Wednesday, May 03, 2006

So Close, Yet So Far

Wow, a column that is actually up-to-date! I just wrote this the other day, and it contains information that is actually current through today. If you're looking for more commentary on the stadium issue, Twins Chatter is your new source! Look for a response from my partner in the coming days.

With the Minnesota Twins playing some of their worst baseball since the “Dark Years” of 1993-2000 (perhaps there are a few of you out there that still remember those infamous days of Scott Stahoviak, Rich Robertson and Butch Huskey), for much of the past month, baseball fans were able to console themselves with the fact that the Twins’ stadium deal seemed to be making real progress in the state legislature.

Unfortunately, like the outcome of a typical Rondell White at-bat (the Twins’ designated “hitter” that has six RBI in 95 plate appearances), even that tiny bit of positivity seems to have been left stranded on base.

Baseball supporters in the Northland have been fighting for a new outdoor venue for the Twins since 1997. Before the Minnesota Senate essentially killed the most promising stadium plan (to date) on Monday, it looked like 2006 might finally be the year our government actually got something done, for a change.
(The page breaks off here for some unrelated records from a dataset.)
(** Lines 36-64 without the transaction: the rows handed to the writer,
    the header first. *)
Definition report (hla_base : string) (data : gmap string pyval)
    : M (list (list string)) :=
  hla_truth ← get_hla_truthset data;
  let align_file := get_align_bam P data in
  let sample := get_sample_name P data in
  genotype_files ← gets (glob P (hla_base +:+ ".HLA-*.gt"));
  rows ← organize_files hla_truth align_file sample genotype_files unbound;
  mret (header :: (cells <$> rows)).

(** Leaving the [file_transaction] block without an exception. *)
Definition commit (out_file text : string) : M unit := λ w,
  (Ok (), MkWorld (tx_commit P out_file text (files w)) (cmds w)).

(** [_organize_calls]: the report is written to a temporary file that
    takes the place of [out_file] when the block ends without raising. *)
Definition _organize_calls (out_file hla_base : string)
    (data : gmap string pyval) : M string :=
  written ← report hla_base data;
  _ ← commit out_file (String.concat "" (csv_writerow P <$> written));
  mret out_file.

(** [do.run(cmd, descr)]. *)
Definition run_command (cmd : string) : M unit := λ w,
  match do_run P cmd (files w) with
  | Some files' => (Ok (), MkWorld files' (cmds w ++ [cmd]))
  | None => (Raise CalledProcessError, MkWorld (files w) (cmds w ++ [cmd]))
  end.

(** Lines 22-23: the common prefix of the files of the typing. *)
Definition hla_base_of (align_file : string) : string :=
  OsPath.join
    (safe_makedir P (OsPath.join (OsPath.dirname align_file) "hla"))
    (OsPath.basename align_file +:+ ".hla").

(** Line 27: the command line. *)
Definition run_hla_cmd (bwakit_dir hla_base : string) : string :=
  bwakit_dir +:+ "/run-HLA " +:+ hla_base.

(** [run].  [os.path.realpath] and [os.path.dirname] raise on [None]. *)
Definition run (data : gmap string pyval) : M (gmap string pyval) :=
  match which P "run-bwamem" with
  | None => raise AttributeError
  | Some exe =>
      let bwakit_dir := OsPath.dirname (realpath P exe) in
      match get_align_bam P data with
      | None => raise AttributeError
      | Some align_file =>
          let hla_base := hla_base_of align_file in
          found ← gets (glob P (hla_base +:+ ".*"));
          if (0 <? length found)%nat then
            let out_file := hla_base +:+ ".top" in
            done ← gets (file_exists P out_file);
            out_file' ← (if negb done then
                           _ ← run_command (run_hla_cmd bwakit_dir hla_base);
                           _organize_calls out_file hla_base data
                         else mret out_file);
            mret (<["hla" := PDict {["calls" := PStr out_file']}]> data)
          else mret data
      end
  end.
Before this week’s events, there existed a palpable feeling of optimism amongst baseball purists (including myself) that openly despise the musty confines in which the Twins currently reside, a.k.a. the Metrodome.
We should have known better.

Despite the passing of a workable bill through the House last week, the Senate, in the true spirit of Minnesota political indecisiveness, has halted the plan’s momentum by bogging it down with numerous add-ons, all but nixing our already faint hopes for a solution.

Nearly everyone who has ever taken in a baseball game at the Dome can agree on one thing: The facility is most assuredly not a suitable home for our national pastime. Baseball is meant to be played on green grass and under the sun, not on synthetic fibers with a dirty white roof obstructing the sky. The need for a new park is absolutely undeniable, but as is the case with every political issue, the real question is this: Who’s going to pay for the thing?

The plan that was so rudely interrupted by the Senate calls for a .15 percent sales tax to be enacted in Hennepin County to pay for approximately two-thirds of the $522 million structure. What is controversial about the plan is that Hennepin’s citizens have no say as to whether or not they will be taxed – the original bill did not require a referendum. As un-democratic as that sounds, realists (i.e. those whose heads do not reside within a certain bodily crevice) know that a referendum would essentially kill the plan – it is nearly unthinkable that people will voluntarily raise their taxes for anything (including education), let alone for something as nonessential as a baseball stadium.

Critics of the plan argue that billionaire owner Carl Pohlad should build his own stadium, and that this money would be better spent on more important things like education or healthcare.

Do you know what I say to those people? You are absolutely, 100 percent correct.
Pohlad is Minnesota’s second-wealthiest citizen, and with the sale of another bank or two, could undoubtedly afford to plunk down the half-billion dollars necessary for a new field. And the state of Minnesota could always use more money for education and healthcare, two areas that are woefully under-funded not only here but throughout the entire United States.

However, the reality of the situation is that neither one of those things are ever going to happen. Pohlad, a notoriously stingy man, has absolutely no incentive to pay for a new stadium himself when his fellow billionaire owners around the country ALL received public funds to aid in the construction of their new parks (some sixteen in all). What reason is there for a penny-pincher like Pohlad to pay up when no one else has?

And here’s an interesting bit of trivia for all you naysayers out there: Guess how much extra money has been spent on things like education or healthcare since the stadium debate began in 1997, or how many extra tax dollars will be allocated for such things this year in lieu of a stadium bill?

If you answered “zero,” “zilch,” “nada” or “nothing” you would be absolutely correct. Such issues will never go away, and if we’re waiting on their resolution before we move forward with any other public projects, then we might as well just shut down the whole government right now. Simply put, the whole “put-that-money-towards-education-instead” argument is quite possibly the most na├»ve thing I have ever heard. If we were going to put more money towards such things, we would have done it already – the citizens of Hennepin County will just as surely reject a .15 percent “general education” sales tax in a referendum, and the politicians all know it.

I am not anti-democratic, nor am I “against the children” because I’m pro-stadium, but I am a realist. I realize that if we want to keep professional sports (a commodity that a great many people value highly) in Minnesota, we’re going to have to pony up the dough sometime, somehow. The plan that the Senate is doing its best to kill right now makes sense economically and should be workable politically.

Unfortunately, if things continue down their current course, it appears as though the citizens of Minnesota will be left standing at the plate after yet another called third strike, just like Rondell White.